## Exercise data
Content starts
(* ===== verification/ResourceActorSpec.v ===== *)
(** * ResourceActorSpec: what a resource's actor keeps and starts *)
From S2P Require Import Prelude BTree RustText MgmtModels Mappings KubeModels SpecBuilder SpecBuilderSpec Effects Dapr KubeApi Reconciler KubeController ResourceActor.

(** A specification builder whose deployments have selector labels, so that
    every controller can be started. *)
Class BuilderLaws (TSpec : Type) `{SpecBuilder TSpec} :=
  build_labelled : ∀ spec rc iid specs, build_specs spec rc iid = Some specs →
    Forall (λ k, is_Some (ds_match_labels (k_deployment k))) specs.

Lemma well_formed_labelled specs :
  Forall well_formed specs → Forall (λ k, is_Some (ds_match_labels (k_deployment k))) specs.
Proof.
  apply Forall_impl. intros k (_ & Hf & _). destruct (ft_deployment _ Hf) as (m & _ & Hm & _).
  by exists m.
Qed.

Section instances.
Context (hash_iter : ∀ A, gmap string A → list (string * A)).
Context (spooky : list string → Z) (reaction_to_vec : ApiReactionSpec → string).

Definition source_builder_laws :
  @BuilderLaws _ (source_builder hash_iter).
Proof. intros spec rc iid specs H. eapply well_formed_labelled, source_build_well_formed, H. Qed.
Definition reaction_builder_laws :
  @BuilderLaws _ (reaction_builder hash_iter spooky reaction_to_vec).
Proof. intros spec rc iid specs H. eapply well_formed_labelled, reaction_build_well_formed, H. Qed.
Definition container_builder_laws :
  @BuilderLaws _ (container_builder hash_iter).
Proof. intros spec rc iid specs H. eapply well_formed_labelled, container_build_well_formed, H. Qed.
End instances.

(** ** Configuring: what was saved before anything is started *)

Definition started_spec (c : call resource_call) : option KubernetesSpec :=
  match c with Call (RaStart spec) _ => Some spec | _ => None end.
Definition started (t : list (call resource_call)) : list KubernetesSpec := omap started_spec t.

Definition sent_command (c : call resource_call) : option (controller * Command) :=
  match c with Call (RaSend c cmd) _ => Some (c, cmd) | _ => None end.
Definition sent (t : list (call resource_call)) : list (controller * Command) :=
  omap sent_command t.

Section configure.
Context {TSpec : Type} `{SpecBuilder TSpec}.
Context (specs_to_vec : list KubernetesSpec → string).

(** The instance id was read, or a new one was written. *)
Definition known_instance (a : ResourceActor) (t : list (call resource_call)) (iid : string) : Prop :=
  Call (RaGetState (instance_key a)) (Ok iid) ∈ t ∨
  Call (RaTransaction [Upsert (instance_key a) iid]) (Ok ()) ∈ t.

Definition saved (a : ResourceActor) (t : list (call resource_call)) (specs : list KubernetesSpec)
    : Prop := Call (RaTransaction [Upsert (specs_key a) (specs_to_vec specs)]) (Ok ()) ∈ t.

(** Nothing started and no command sent. *)
Definition quiet (t : list (call resource_call)) : Prop := started t = [] ∧ sent t = [].

Lemma quiet_app t t' : quiet t → quiet t' → quiet (t ++ t').
Proof. unfold quiet, started, sent. rewrite !omap_app. intros [-> ->] [-> ->]. done. Qed.

Lemma known_instance_app a t t' iid :
  known_instance a t iid ∨ known_instance a t' iid → known_instance a (t ++ t') iid.
Proof. unfold known_instance. rewrite !elem_of_app. naive_solver. Qed.

Definition instance_outcome (a : ResourceActor) (t : list (call resource_call))
    (o : outcome (result string ActorError)) : Prop :=
  quiet t ∧ ∃ r, o = Done r ∧ ∀ iid, r = Ok iid → known_instance a t iid.

Lemma new_instance_spec a :
  always (instance_id ← trigger RaUuid; w ← write_instance_id a instance_id;
    match w with Ok _ => mret (Ok instance_id) | Err e => mret (Err e) end) (instance_outcome a).
Proof.
  apply under_call. intros iid _. apply under_call. intros [[]|e] _; (split; [done|]);
    eexists; (split; [done|]); intros iid' Heq; [|done].
  injection Heq as <-. right. right. by left.
Qed.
Content ends
Write out every entry again, exactly as it appears.

(* ===== verification/ResourceActorSpec.v ===== *)
(** * ResourceActorSpec: what a resource's actor keeps and starts *)
From S2P Require Import Prelude BTree RustText MgmtModels Mappings KubeModels SpecBuilder SpecBuilderSpec Effects Dapr KubeApi Reconciler KubeController ResourceActor.

(** A specification builder whose deployments have selector labels, so that
    every controller can be started. *)
Class BuilderLaws (TSpec : Type) `{SpecBuilder TSpec} :=
  build_labelled : ∀ spec rc iid specs, build_specs spec rc iid = Some specs →
    Forall (λ k, is_Some (ds_match_labels (k_deployment k))) specs.

Lemma well_formed_labelled specs :
  Forall well_formed specs → Forall (λ k, is_Some (ds_match_labels (k_deployment k))) specs.
Proof.
  apply Forall_impl. intros k (_ & Hf & _). destruct (ft_deployment _ Hf) as (m & _ & Hm & _).
  by exists m.
Qed.

Section instances.
Context (hash_iter : ∀ A, gmap string A → list (string * A)).
Context (spooky : list string → Z) (reaction_to_vec : ApiReactionSpec → string).

Definition source_builder_laws :
  @BuilderLaws _ (source_builder hash_iter).
Proof. intros spec rc iid specs H. eapply well_formed_labelled, source_build_well_formed, H. Qed.
Definition reaction_builder_laws :
  @BuilderLaws _ (reaction_builder hash_iter spooky reaction_to_vec).
Proof. intros spec rc iid specs H. eapply well_formed_labelled, reaction_build_well_formed, H. Qed.
Definition container_builder_laws :
  @BuilderLaws _ (container_builder hash_iter).
Proof. intros spec rc iid specs H. eapply well_formed_labelled, container_build_well_formed, H. Qed.
End instances.

(** ** Configuring: what was saved before anything is started *)

Definition started_spec (c : call resource_call) : option KubernetesSpec :=
  match c with Call (RaStart spec) _ => Some spec | _ => None end.
Definition started (t : list (call resource_call)) : list KubernetesSpec := omap started_spec t.

Definition sent_command (c : call resource_call) : option (controller * Command) :=
  match c with Call (RaSend c cmd) _ => Some (c, cmd) | _ => None end.
Definition sent (t : list (call resource_call)) : list (controller * Command) :=
  omap sent_command t.

Section configure.
Context {TSpec : Type} `{SpecBuilder TSpec}.
Context (specs_to_vec : list KubernetesSpec → string).

(** The instance id was read, or a new one was written. *)
Definition known_instance (a : ResourceActor) (t : list (call resource_call)) (iid : string) : Prop :=
  Call (RaGetState (instance_key a)) (Ok iid) ∈ t ∨
  Call (RaTransaction [Upsert (instance_key a) iid]) (Ok ()) ∈ t.

Definition saved (a : ResourceActor) (t : list (call resource_call)) (specs : list KubernetesSpec)
    : Prop := Call (RaTransaction [Upsert (specs_key a) (specs_to_vec specs)]) (Ok ()) ∈ t.

(** Nothing started and no command sent. *)
Definition quiet (t : list (call resource_call)) : Prop := started t = [] ∧ sent t = [].

Lemma quiet_app t t' : quiet t → quiet t' → quiet (t ++ t').
Proof. unfold quiet, started, sent. rewrite !omap_app. intros [-> ->] [-> ->]. done. Qed.

Lemma known_instance_app a t t' iid :
  known_instance a t iid ∨ known_instance a t' iid → known_instance a (t ++ t') iid.
Proof. unfold known_instance. rewrite !elem_of_app. naive_solver. Qed.

Definition instance_outcome (a : ResourceActor) (t : list (call resource_call))
    (o : outcome (result string ActorError)) : Prop :=
  quiet t ∧ ∃ r, o = Done r ∧ ∀ iid, r = Ok iid → known_instance a t iid.

Lemma new_instance_spec a :
  always (instance_id ← trigger RaUuid; w ← write_instance_id a instance_id;
    match w with Ok _ => mret (Ok instance_id) | Err e => mret (Err e) end) (instance_outcome a).
Proof.
  apply under_call. intros iid _. apply under_call. intros [[]|e] _; (split; [done|]);
    eexists; (split; [done|]); intros iid' Heq; [|done].
  injection Heq as <-. right. right. by left.
Qed.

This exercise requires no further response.